### YOUR TASK
Repeat exactly, please, the opening lines of the data below, through and including the line where "#[export] Instance eta_Rstats" sits.

(Data items)
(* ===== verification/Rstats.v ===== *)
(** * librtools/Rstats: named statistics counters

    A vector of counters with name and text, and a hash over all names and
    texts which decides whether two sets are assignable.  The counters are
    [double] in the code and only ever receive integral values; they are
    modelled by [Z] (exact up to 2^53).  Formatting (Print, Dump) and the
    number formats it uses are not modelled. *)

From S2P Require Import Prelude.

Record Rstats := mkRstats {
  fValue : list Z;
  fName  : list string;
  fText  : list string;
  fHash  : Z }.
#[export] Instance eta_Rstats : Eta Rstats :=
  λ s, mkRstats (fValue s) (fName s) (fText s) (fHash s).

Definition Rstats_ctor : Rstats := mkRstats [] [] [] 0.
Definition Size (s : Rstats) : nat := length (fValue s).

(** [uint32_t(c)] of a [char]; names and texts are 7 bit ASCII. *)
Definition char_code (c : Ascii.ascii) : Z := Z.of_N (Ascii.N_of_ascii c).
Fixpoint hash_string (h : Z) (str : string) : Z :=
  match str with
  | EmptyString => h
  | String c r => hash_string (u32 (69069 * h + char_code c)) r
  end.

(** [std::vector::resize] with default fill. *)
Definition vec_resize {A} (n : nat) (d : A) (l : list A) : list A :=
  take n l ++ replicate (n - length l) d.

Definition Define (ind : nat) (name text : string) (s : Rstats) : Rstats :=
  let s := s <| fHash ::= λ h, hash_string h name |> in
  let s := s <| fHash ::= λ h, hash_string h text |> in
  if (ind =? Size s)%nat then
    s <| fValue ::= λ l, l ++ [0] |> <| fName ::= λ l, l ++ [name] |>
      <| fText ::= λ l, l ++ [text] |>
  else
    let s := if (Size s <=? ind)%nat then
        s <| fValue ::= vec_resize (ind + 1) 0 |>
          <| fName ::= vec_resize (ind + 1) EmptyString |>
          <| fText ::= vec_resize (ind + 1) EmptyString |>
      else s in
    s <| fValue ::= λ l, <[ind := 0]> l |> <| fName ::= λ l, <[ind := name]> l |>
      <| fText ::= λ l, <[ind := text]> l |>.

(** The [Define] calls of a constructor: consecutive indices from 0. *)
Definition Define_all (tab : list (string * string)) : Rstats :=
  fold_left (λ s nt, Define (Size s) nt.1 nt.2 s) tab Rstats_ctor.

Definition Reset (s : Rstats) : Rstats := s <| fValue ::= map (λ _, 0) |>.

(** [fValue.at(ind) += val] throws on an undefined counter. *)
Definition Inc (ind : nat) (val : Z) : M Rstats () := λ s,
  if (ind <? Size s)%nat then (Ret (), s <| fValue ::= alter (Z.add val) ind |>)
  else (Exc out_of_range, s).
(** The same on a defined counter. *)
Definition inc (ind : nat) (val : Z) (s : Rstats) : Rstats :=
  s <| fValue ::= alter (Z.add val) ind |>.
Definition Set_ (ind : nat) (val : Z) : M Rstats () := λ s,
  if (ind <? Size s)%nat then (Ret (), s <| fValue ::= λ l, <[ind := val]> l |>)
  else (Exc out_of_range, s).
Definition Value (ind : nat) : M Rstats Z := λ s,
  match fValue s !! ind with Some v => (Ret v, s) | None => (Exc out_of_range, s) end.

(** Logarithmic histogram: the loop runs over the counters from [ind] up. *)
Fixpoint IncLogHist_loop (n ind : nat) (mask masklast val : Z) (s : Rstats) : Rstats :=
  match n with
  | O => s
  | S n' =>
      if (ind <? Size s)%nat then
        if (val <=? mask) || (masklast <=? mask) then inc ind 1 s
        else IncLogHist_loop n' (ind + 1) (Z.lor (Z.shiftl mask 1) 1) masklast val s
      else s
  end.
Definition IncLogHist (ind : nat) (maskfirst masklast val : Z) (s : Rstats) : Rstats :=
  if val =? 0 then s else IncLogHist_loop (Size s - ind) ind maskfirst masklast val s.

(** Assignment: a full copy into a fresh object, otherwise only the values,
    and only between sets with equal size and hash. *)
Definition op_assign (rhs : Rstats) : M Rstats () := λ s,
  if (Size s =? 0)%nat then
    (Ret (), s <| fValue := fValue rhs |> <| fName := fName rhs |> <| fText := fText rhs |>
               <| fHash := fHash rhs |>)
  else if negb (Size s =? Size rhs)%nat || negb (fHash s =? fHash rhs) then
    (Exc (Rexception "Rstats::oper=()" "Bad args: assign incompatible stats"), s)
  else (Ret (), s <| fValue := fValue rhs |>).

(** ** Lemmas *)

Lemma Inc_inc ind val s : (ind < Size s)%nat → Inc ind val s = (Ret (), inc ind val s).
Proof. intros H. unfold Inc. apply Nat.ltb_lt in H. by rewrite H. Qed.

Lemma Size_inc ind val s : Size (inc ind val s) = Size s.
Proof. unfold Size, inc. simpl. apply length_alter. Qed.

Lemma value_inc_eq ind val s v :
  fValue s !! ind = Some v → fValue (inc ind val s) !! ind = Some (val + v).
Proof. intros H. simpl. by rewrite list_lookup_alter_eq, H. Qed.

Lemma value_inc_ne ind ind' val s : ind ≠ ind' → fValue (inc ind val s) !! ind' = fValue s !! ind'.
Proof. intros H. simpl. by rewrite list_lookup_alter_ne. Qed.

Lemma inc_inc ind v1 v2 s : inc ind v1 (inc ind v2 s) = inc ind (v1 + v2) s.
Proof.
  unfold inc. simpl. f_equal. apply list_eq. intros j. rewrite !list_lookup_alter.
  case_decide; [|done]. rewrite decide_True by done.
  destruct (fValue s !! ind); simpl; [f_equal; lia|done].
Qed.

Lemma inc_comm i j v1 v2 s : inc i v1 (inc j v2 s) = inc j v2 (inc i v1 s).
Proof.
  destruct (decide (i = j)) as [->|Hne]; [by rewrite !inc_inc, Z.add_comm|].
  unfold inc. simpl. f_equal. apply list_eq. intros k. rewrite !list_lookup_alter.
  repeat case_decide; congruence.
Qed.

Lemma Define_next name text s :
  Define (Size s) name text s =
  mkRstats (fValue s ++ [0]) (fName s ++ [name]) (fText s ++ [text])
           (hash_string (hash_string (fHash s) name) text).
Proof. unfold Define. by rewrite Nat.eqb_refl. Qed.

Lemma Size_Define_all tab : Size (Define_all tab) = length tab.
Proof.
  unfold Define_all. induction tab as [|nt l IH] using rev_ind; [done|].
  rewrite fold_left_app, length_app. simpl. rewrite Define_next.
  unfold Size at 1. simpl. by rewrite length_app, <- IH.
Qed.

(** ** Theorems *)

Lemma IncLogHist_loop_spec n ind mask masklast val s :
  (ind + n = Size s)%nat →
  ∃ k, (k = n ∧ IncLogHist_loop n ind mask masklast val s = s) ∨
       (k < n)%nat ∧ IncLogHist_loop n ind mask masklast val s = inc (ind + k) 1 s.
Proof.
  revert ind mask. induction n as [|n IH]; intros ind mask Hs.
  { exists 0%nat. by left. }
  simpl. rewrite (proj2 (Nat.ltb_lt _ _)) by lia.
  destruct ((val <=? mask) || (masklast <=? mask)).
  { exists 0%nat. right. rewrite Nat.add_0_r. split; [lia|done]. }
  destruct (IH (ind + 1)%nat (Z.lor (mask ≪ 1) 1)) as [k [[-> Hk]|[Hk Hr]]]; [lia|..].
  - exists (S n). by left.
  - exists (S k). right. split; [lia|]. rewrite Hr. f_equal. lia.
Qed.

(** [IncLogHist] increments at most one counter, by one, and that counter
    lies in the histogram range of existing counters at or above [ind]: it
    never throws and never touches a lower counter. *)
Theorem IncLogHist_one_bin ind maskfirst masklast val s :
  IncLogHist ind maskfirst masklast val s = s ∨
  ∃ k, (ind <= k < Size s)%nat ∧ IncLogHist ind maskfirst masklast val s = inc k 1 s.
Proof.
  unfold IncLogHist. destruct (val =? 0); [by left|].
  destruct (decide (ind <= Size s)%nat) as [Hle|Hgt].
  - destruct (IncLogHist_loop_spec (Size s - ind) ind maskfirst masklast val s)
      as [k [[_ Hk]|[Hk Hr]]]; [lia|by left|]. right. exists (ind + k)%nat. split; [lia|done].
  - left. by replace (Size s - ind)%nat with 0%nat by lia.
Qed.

### REPLY TO THE EXERCISE
(* ===== verification/Rstats.v ===== *)
(** * librtools/Rstats: named statistics counters

    A vector of counters with name and text, and a hash over all names and
    texts which decides whether two sets are assignable.  The counters are
    [double] in the code and only ever receive integral values; they are
    modelled by [Z] (exact up to 2^53).  Formatting (Print, Dump) and the
    number formats it uses are not modelled. *)

From S2P Require Import Prelude.

Record Rstats := mkRstats {
  fValue : list Z;
  fName  : list string;
  fText  : list string;
  fHash  : Z }.
#[export] Instance eta_Rstats : Eta Rstats :=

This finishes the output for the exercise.